In merito all’Islam moderato, i servizi di sicurezza tedeschi, Bundesamt für Verfassungsschutz (BfV), nel loro rapporto annuale evidenziavano già nel 2005 che i gruppi islamisti rappresentano una minaccia specifica per “la coesione interna delle nostre società.”
Dello stesso tenore le considerazioni di Alain Chouet, in passato il responsabile dei servizi di counterintelligence francesi, la DGSE, che temeva la diffusione della Fratellanza e l’ampliamento della sua audience affermando che “il lupo conosce le tecniche per apparire una pecora”.

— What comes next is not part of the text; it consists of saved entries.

(* ===== verification/ClassAdFunctions.v ===== *)
(** The functions of the ClassAd language: classad/fnCall.cpp and the conversions of classad/value.cpp.

    The functions that work on types, lists, strings, numbers and the old ClassAd compatibility functions
    are defined here.  Those that need the clock, regular expressions, the parser or the unparser are a
    parameter, and so are the text of a value that is not a string and pow() of the C library. *)

From Stdlib Require Import SpecFloat.
From S2P Require Import Prelude ClassAdOps ClassAdEval.

Open Scope Z_scope.
Open Scope eval_scope.

(** ** Numbers in strings *)

Definition hex_digit (c : ascii) : option Z :=
  let n := Z.of_nat (nat_of_ascii (tolower c)) in
  if (48 <=? n) && (n <=? 57) then Some (n - 48) else if (97 <=? n) && (n <=? 102) then Some (n - 87) else None.
Definition number (base : Z) (s : bytes) : Z :=
  fold_left (fun acc c => acc * base + default 0 (hex_digit c)) s 0.
Definition ishex (c : ascii) : bool := match hex_digit c with Some _ => true | None => false end.
Definition is_char (n : nat) (c : ascii) : bool := (nat_of_ascii c =? n)%nat.
(** An optional sign. *)
Definition scan_sign (s : bytes) : bool * bytes :=
  match s with
  | c :: s' => if is_char 45 c then (true, s') else if is_char 43 c then (false, s') else (false, s)
  | [] => (false, [])
  end.
(** The exponent after one of the letters; it needs a digit. *)
Definition scan_exponent (letter : ascii -> bool) (s : bytes) : Z * bytes :=
  match s with
  | c :: s' =>
      if letter c then
        let '(neg, s1) := scan_sign s' in
        match span isdigit s1 with
        | ([], _) => (0, s)
        | (ds, s2) => (if neg then - number 10 ds else number 10 ds, s2)
        end
      else (0, s)
  | [] => (0, s)
  end.
(** The digits before and after the point. *)
Definition scan_mantissa (p : ascii -> bool) (s : bytes) : bytes * bytes * bytes :=
  let '(ip, s1) := span p s in
  match s1 with
  | c :: s2 => if is_char 46 c then let '(fp, s3) := span p s2 in if bool_decide (ip ++ fp = []) then ([], [], s) else (ip, fp, s3) else (ip, [], s1)
  | [] => (ip, [], s1)
  end.
Definition signed (neg : bool) (m : Z) : Z := if neg then - m else m.
(** [m * 10^e], rounded to the nearest double. *)
Definition decimal (neg : bool) (m e : Z) : double :=
  match m with
  | Z.pos p =>
      if 0 <=? e then binary_normalize 53 1024 (signed neg (m * 10 ^ e)) 0 neg
      else let '(q, e', l) := SFdiv_core_binary 53 1024 m 0 (10 ^ (- e)) 0 in binary_round_aux 53 1024 neg q e' l
  | _ => S754_zero neg
  end.
Definition strip_prefix (p s : bytes) : option bytes :=
  if bool_decide (lower (take (length p) s) = p) then Some (drop (length p) s) else None.

(** strtod(): the number and what is left; nothing was converted if all is left. *)
Definition strtod (s : bytes) : double * bytes :=
  let '(neg, s1) := scan_sign (skip_spaces s) in
  match strip_prefix (s2b "infinity") s1, strip_prefix (s2b "inf") s1, strip_prefix (s2b "nan") s1 with
  | Some r, _, _ | None, Some r, _ => (S754_infinity neg, r)
  | None, None, Some r =>
      match r with
      | c :: r' =>
          let '(_, r2) := span (fun c => isdigit c || (97 <=? nat_of_ascii (tolower c))%nat && (nat_of_ascii (tolower c) <=? 122)%nat || is_char 95 c) r' in
          match r2 with c2 :: r3 => if is_char 40 c && is_char 41 c2 then (S754_nan, r3) else (S754_nan, r) | [] => (S754_nan, r) end
      | [] => (S754_nan, r)
      end
  | None, None, None =>
      let dec :=
        match scan_mantissa isdigit s1 with
        | ([], [], _) => (S754_zero false, s)
        | (ip, fp, s2) => let '(e, s3) := scan_exponent (fun c => is_char 101 (tolower c)) s2 in (decimal neg (number 10 (ip ++ fp)) (e - Z.of_nat (length fp)), s3)
        end in
      match strip_prefix (s2b "0x") s1 with
      | Some r =>
          match scan_mantissa ishex r with
          | ([], [], _) => dec
          | (ip, fp, s2) =>
              let '(e, s3) := scan_exponent (fun c => is_char 112 (tolower c)) s2 in
              (binary_normalize 53 1024 (signed neg (number 16 (ip ++ fp))) (e - 4 * Z.of_nat (length fp)) neg, s3)
          end
      | None => dec
      end
  end.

Sulle ingerenze straniere, in particolare turche e sui movimenti estremisti islamici in Francia si è recentemente espresso il ministro dell’Interno, Gérald Darmanin. In gennaio, infatti, l’associazione Millî Görüs, il Comitato per il coordinamento dei musulmani turchi di Francia e il Movimento “Fede e Pratica”, vicino ai predicatori integralisti del Tabligh Eddawa, hanno rifiutato di siglare, nell’ambito del Consiglio francese di culto musulmano (CFCM), la “Carta dei principi dell’islam in Francia”, facendo irritare non poco il presidente francese, Emmanuel Macron.
Numerose le prese di posizione nel mondo arabo e da parte del presidente turco nei confronti del presidente francese, poche e timide sono state, invece, le manifestazioni di solidarietà da parte dei Paesi occidentali.